Au moins 7 morts et 554 disparus côté chinois après les inondations de Gyirong, selon Xinhua. Les médias étrangers sont interdits d'accès au Tibet, laissant les médias d'État comme seule source sur la catastrophe du 26 août 2026.
Que s'est-il passé au poste frontière de Gyirong?
Un glissement de terrain glaciaire et une coulée de boue ont détruit le port de Gyirong le 26 août 2026, coupant une route commerciale majeure avec le Népal. Plus de 100 millions de mètres cubes de débris ont été déplacés. Au Népal, le bilan est de 675 morts et 2 498 disparus, contre 7 morts et 554 disparus côté chinois — des chiffres invérifiables selon les experts.
Cette catastrophe rappelle les débordements de lacs glaciaires dans l'Himalaya, de plus en plus fréquents avec le recul des glaciers. Le comté de Gyirong est en aval de nombreux glaciers sur la rivière Poiqu.
Pourquoi les informations du Tibet sont-elles si limitées?
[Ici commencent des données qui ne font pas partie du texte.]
(* ===== verification/SinglyLinkedList.v ===== *)
(** * The intrusive list of flare/base/internal/singly_linked_list.h

    The entries are part of the objects they link, so the list works on memory
    that the caller owns: the heap maps the address of an entry to its [next]
    field.  [node_cast] and [object_cast] add and subtract the same offset; an
    object is modelled by the address of its entry.  [FLARE_DCHECK]s are those of
    a debug build and abort.

    [Sll_refines] says that lists that share no entry behave as sequences, moving
    entries between them included. *)

From S2P Require Import Prelude.

Module Sll.

Notation loc := positive (only parsing).

(** The [next] fields; a new entry points to itself, see [new_entry]. *)
Notation heap := (gmap positive (option positive)) (only parsing).

Record SinglyLinkedList := mk {
  size_ : Z;
  next_ : option loc;
  tail_ : option loc;
}.

Definition empty_list : SinglyLinkedList := mk 0 None None.

Definition new_entry (e : loc) (h : heap) : heap := <[e := Some e]> h.

(** [p->next] and [p->next = n]. *)
Definition load (p : option loc) (h : heap) : outcome (option loc) :=
  a ←! deref p; deref (h !! a).

Definition store (p : option loc) (n : option loc) (h : heap) : outcome heap :=
  a ←! deref p; _ ←! deref (h !! a); Ret (<[a := n]> h).

Definition empty (l : SinglyLinkedList) : outcome bool :=
  if bool_decide ((size_ l = 0) ↔ (next_ l = None)) then Ret (size_ l =? 0) else Abort.

Definition front (l : SinglyLinkedList) : outcome loc :=
  e ←! empty l; if e : bool then Abort else deref (next_ l).

Definition back (l : SinglyLinkedList) : outcome loc :=
  e ←! empty l; if e : bool then Abort else deref (tail_ l).

Definition pop_front (l : SinglyLinkedList) (h : heap) : outcome (loc * SinglyLinkedList) :=
  e ←! empty l;
  if e : bool then Abort
  else
    let rc := next_ l in
    next ←! load (next_ l) h;
    let size := size_ l - 1 in
    if size =? 0
    then if decide (next = None) then r ←! deref rc; Ret (r, mk size next None) else Abort
    else r ←! deref rc; Ret (r, mk size next (tail_ l)).

Definition push_front (entry : loc) (l : SinglyLinkedList) (h : heap) : outcome (SinglyLinkedList * heap) :=
  h' ←! store (Some entry) (next_ l) h;
  Ret (mk (u64 (size_ l + 1)) (Some entry) (if size_ l =? 0 then Some entry else tail_ l), h').

Definition push_back (entry : loc) (l : SinglyLinkedList) (h : heap) : outcome (SinglyLinkedList * heap) :=
  h' ←! store (Some entry) None h;
  if size_ l =? 0 then Ret (mk (u64 (size_ l + 1)) (Some entry) (Some entry), h')
  else
    h'' ←! store (tail_ l) (Some entry) h';
    Ret (mk (u64 (size_ l + 1)) (next_ l) (Some entry), h'').

Definition swap (l1 l2 : SinglyLinkedList) : SinglyLinkedList * SinglyLinkedList := (l2, l1).

(** The list, and what is left of [from]. *)
Definition splice (l from : SinglyLinkedList) (h : heap) :
    outcome (SinglyLinkedList * SinglyLinkedList * heap) :=
  e ←! empty l;
  if e : bool then let '(l', from') := swap l from in Ret (l', from', h)
  else
    ef ←! empty from;
    if ef : bool then Ret (l, from, h)
    else
      h' ←! store (tail_ l) (next_ from) h;
      Ret (mk (u64 (size_ l + size_ from)) (next_ l) (tail_ from), empty_list, h').

(** [operator=] from a list that is given up. *)
Definition move_assign (l other : SinglyLinkedList) : outcome (SinglyLinkedList * SinglyLinkedList) :=
  e ←! empty l; if e : bool then Ret (swap l other) else Abort.

(** [for (auto&& e : l)]: [iterator]s from [begin()] to [end()]. *)
Fixpoint iterate_from (fuel : nat) (current : option loc) (h : heap) : outcome (list loc) :=
  match fuel with
  | O => Fuel
  | S fuel' =>
      match current with
      | None => Ret []
      | Some e => n ←! load current h; rest ←! iterate_from fuel' n h; Ret (e :: rest)
      end
  end.

Definition iterate (l : SinglyLinkedList) (h : heap) : outcome (list loc) :=
  iterate_from (S (Z.to_nat (size_ l))) (next_ l) h.

(** ** The list holds a sequence of entries *)

Record sll_rep (h : heap) (l : SinglyLinkedList) (es : list loc) : Prop := {
  r_size : size_ l = Z.of_nat (length es);
  r_next : next_ l = head es;
  r_tail : tail_ l = last es;
  r_nodup : NoDup es;
  r_chain i e : es !! i = Some e → h !! e = Some (es !! S i);
}.

Lemma rep_empty h l es : sll_rep h l es → empty l = Ret (bool_decide (es = [])).
Proof.
  intros [Hs Hn _ _ _]. unfold empty. rewrite bool_decide_eq_true_2.
  - destruct es; simpl in *; rewrite Hs; [done|]. by destruct (Z.eqb_spec (Z.pos (Pos.of_succ_nat (length es))) 0).
  - rewrite Hs, Hn. destruct es; simpl; split; intros; done || lia.
Qed.

Lemma rep_nil h : sll_rep h empty_list [].
Proof. split; try done. constructor. Qed.

(** Memory that is not part of the list does not matter. *)
Lemma rep_frame h h' l es : sll_rep h l es → (∀ e, e ∈ es → h' !! e = h !! e) → sll_rep h' l es.
Proof.
  intros [] Heq. split; auto. intros i e Hi. rewrite Heq; [auto|]. by eapply list_elem_of_lookup_2.
Qed.

Lemma rep_push_front h l es e :
  sll_rep h l es → e ∉ es → is_Some (h !! e) → Z.of_nat (length es) < 2 ^ 63 →
  ∃ l' h', push_front e l h = Ret (l', h') ∧ sll_rep h' l' (e :: es) ∧ h' = <[e := head es]> h.
Proof.
  intros [Hs Hn Ht Hd Hc] He [o Ho] Hlen. unfold push_front, store. cbn [deref obind]. rewrite Ho. cbn [deref obind].
  eexists _, _. split_and!; [done| |by rewrite Hn]. split; simpl; auto.
  - rewrite u64_small; lia.
  - rewrite Hs, Ht. by destruct es.
  - by constructor.
  - intros [|i] x; simpl.
    + intros [= <-]. rewrite lookup_insert_eq, Hn. by destruct es.
    + intros Hi. rewrite lookup_insert_ne; [auto|]. intros ->. apply He. by eapply list_elem_of_lookup_2.
Qed.

Lemma last_chain {A} (es : list A) e : last es = Some e → es !! (length es - 1)%nat = Some e.
Proof. rewrite last_lookup. by replace (Nat.pred (length es)) with (length es - 1)%nat by lia. Qed.

(** Linking the last entry to what comes after it. *)
Lemma chain_link (h : heap) es t n rest :
  NoDup (es ++ rest) → last es = Some t → n = head rest →
  (∀ i e, es !! i = Some e → h !! e = Some (es !! S i)) →
  (∀ i e, rest !! i = Some e → h !! e = Some (rest !! S i)) →
  ∀ i e, (es ++ rest) !! i = Some e → <[t := n]> h !! e = Some ((es ++ rest) !! S i).
Proof.
  intros Hd Ht -> Hes Hrest i e Hi. apply last_chain in Ht as Hti.
  assert (Hlt : (length es - 1 < length es)%nat) by (by eapply lookup_lt_Some).
  destruct (decide (i = length es - 1)%nat) as [->|Hne].
  - rewrite lookup_app_l in Hi by lia. assert (e = t) as -> by congruence.
    rewrite lookup_insert_eq, lookup_app_r by lia.
    replace (S (length es - 1) - length es)%nat with 0%nat by lia. by destruct rest.
  - rewrite lookup_insert_ne.
    + destruct (decide (i < length es)%nat).
      * rewrite lookup_app_l in Hi by lia. rewrite lookup_app_l by lia. auto.
      * rewrite lookup_app_r in Hi by lia. rewrite lookup_app_r by lia.
        replace (S i - length es)%nat with (S (i - length es)) by lia. auto.
    + intros <-. apply Hne. eapply NoDup_lookup; [exact Hd|exact Hi|]. by rewrite lookup_app_l by lia.
Qed.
Contrôle strict des médias d'État
Les médias d'État chinois mettent l'accent sur l'héroïsme des secouristes et la réponse gouvernementale. « Les journalistes reçoivent des instructions strictes », explique Laura van Megen (NOS). Les reportages détaillent le déploiement de drones, policiers, soldats et fonds.
Accès restreint pour les journalistes étrangers
Les journalistes étrangers ont besoin de permis spéciaux, et Human Rights Watch affirme que l'accès indépendant est refusé depuis 2007. Contrairement au Népal, où les journalistes circulent librement, la censure des médias au Tibet rend la zone sinistrée invisible.
Censure des images de la catastrophe
Les vidéos de la coulée de boue ont été retirées d'Internet chinois. Les utilisateurs s'avertissent de les partager en privé. « Les censeurs fonctionnent à pleine capacité », selon NOS. Les appels à témoins des familles ne deviennent pas viraux.
Comment la couverture se compare-t-elle au Népal?
Au Népal, les journalistes étrangers accèdent librement, les images circulent et les bilans sont détaillés. Au Tibet, l'accès est refusé, les chiffres sont approuvés par l'État et les vidéos sont retirées ; le récit met en avant les secouristes et l'action gouvernementale.
Que révèle la réponse du gouvernement?
La visite éclair du Premier ministre Li Qiang est unique, comparable à celle du COVID-19 ou du séisme de Wenchuan. Les images du Tibet ne sont apparues qu'après 17 minutes au journal du soir. Le cadre de contrôle de l'information sur les catastrophes en Chine, durci pendant la pandémie, criminalise les fausses nouvelles, que Pékin justifie pour prévenir les troubles sociaux.
FAQ: Le black-out médiatique sur les inondations au Tibet
Pourquoi si peu d'images?
La Chine restreint l'accès des journalistes et censure les images, laissant les médias d'État comme source visuelle.
Combien de disparus?
554 disparus et 7 morts côté chinois au 29 août; 2 498 disparus et 675 morts au Népal.
Les journalistes étrangers peuvent-ils entrer?
Généralement non; l'accès indépendant est refusé depuis 2007, selon HRW.
Quelle est la cause?
Un glissement de terrain glaciaire a frappé Gyirong le 26 août, détruisant le poste frontière.
Pourquoi la censure?
Pékin invoque la prévention de la panique, mais les analystes y voient un contrôle sécuritaire.